* RECORDS FOR PROCESSING
(** * ZoneRepo: cascade simulation, response surface and regulatory thresholds

    A shallow embedding of the modules [densityProvider],
    [cascadeSimulation], [responseSurface] and [regulatoryThresholds] of the
    repository and of [evaluatePolicyPlan], which composes them; the
    properties of their specification, and further properties of the code.

    Numbers.  A JavaScript number is modelled by [num]: an exact rational, or
    one of [+Infinity], [-Infinity], [NaN].  Arithmetic on finite values is
    exact (no rounding, no overflow, a single zero) and its results are kept
    in lowest terms ([Qred]); the special values follow the IEEE rules the
    program can observe: division by zero, [0/0], comparisons with [NaN],
    the truthiness used by [x || d].  Decimal literals of the source ([0.1],
    [0.001], ...) denote the decimal itself.  [Math.pow] is a parameter of
    the development.

    Objects.  An object that is only indexed ([popByRegion], the state maps
    [A] and [F]) is a [gmap string _]; an object that is enumerated (the
    mobility graph, an explicit weight map, the grouping table) is the list
    of its own entries in enumeration order; a missing property is [None].
    Arrays that are mutated in place and shared between cells (the
    [centerIds] of a spatial focus) live in a store of arrays.

    Effects.  The generator [rng] is the stream of the values its successive
    calls return; [Math.random], the fallback, is a stream given to each
    invocation.  A density provider and a generator factory are functions of
    their arguments.  A call whose loop cannot end has no result ([None]). *)

From Stdlib Require Import QArith Qround Qminmax Lqa.
From stdpp Require Import gmap strings list sorting.

(** ** JavaScript numbers *)

Inductive num : Type :=
| Fin (q : Q)
| PInf
| NInf
| NaN.

Definition num_of_nat (n : nat) : num := Fin (inject_Z (Z.of_nat n)).

(** [Qsign q] is the sign of a rational: [Lt], [Eq] or [Gt] against zero. *)
Definition Qsign (q : Q) : comparison := (q ?= 0)%Q.

Definition js_neg (x : num) : num :=
  match x with
  | Fin a => Fin (- a)
  | PInf => NInf
  | NInf => PInf
  | NaN => NaN
  end.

* EXERCISE OBJECTIVE
Once you reach the line containing "(** [Qsign q]", output that line and each one after it exactly, ending with the final line of the listing and adding nothing else.

* ANSWER TO THIS EXERCISE
(** [Qsign q] is the sign of a rational: [Lt], [Eq] or [Gt] against zero. *)
Definition Qsign (q : Q) : comparison := (q ?= 0)%Q.

Definition js_neg (x : num) : num :=
  match x with
  | Fin a => Fin (- a)
  | PInf => NInf
  | NInf => PInf
  | NaN => NaN
  end.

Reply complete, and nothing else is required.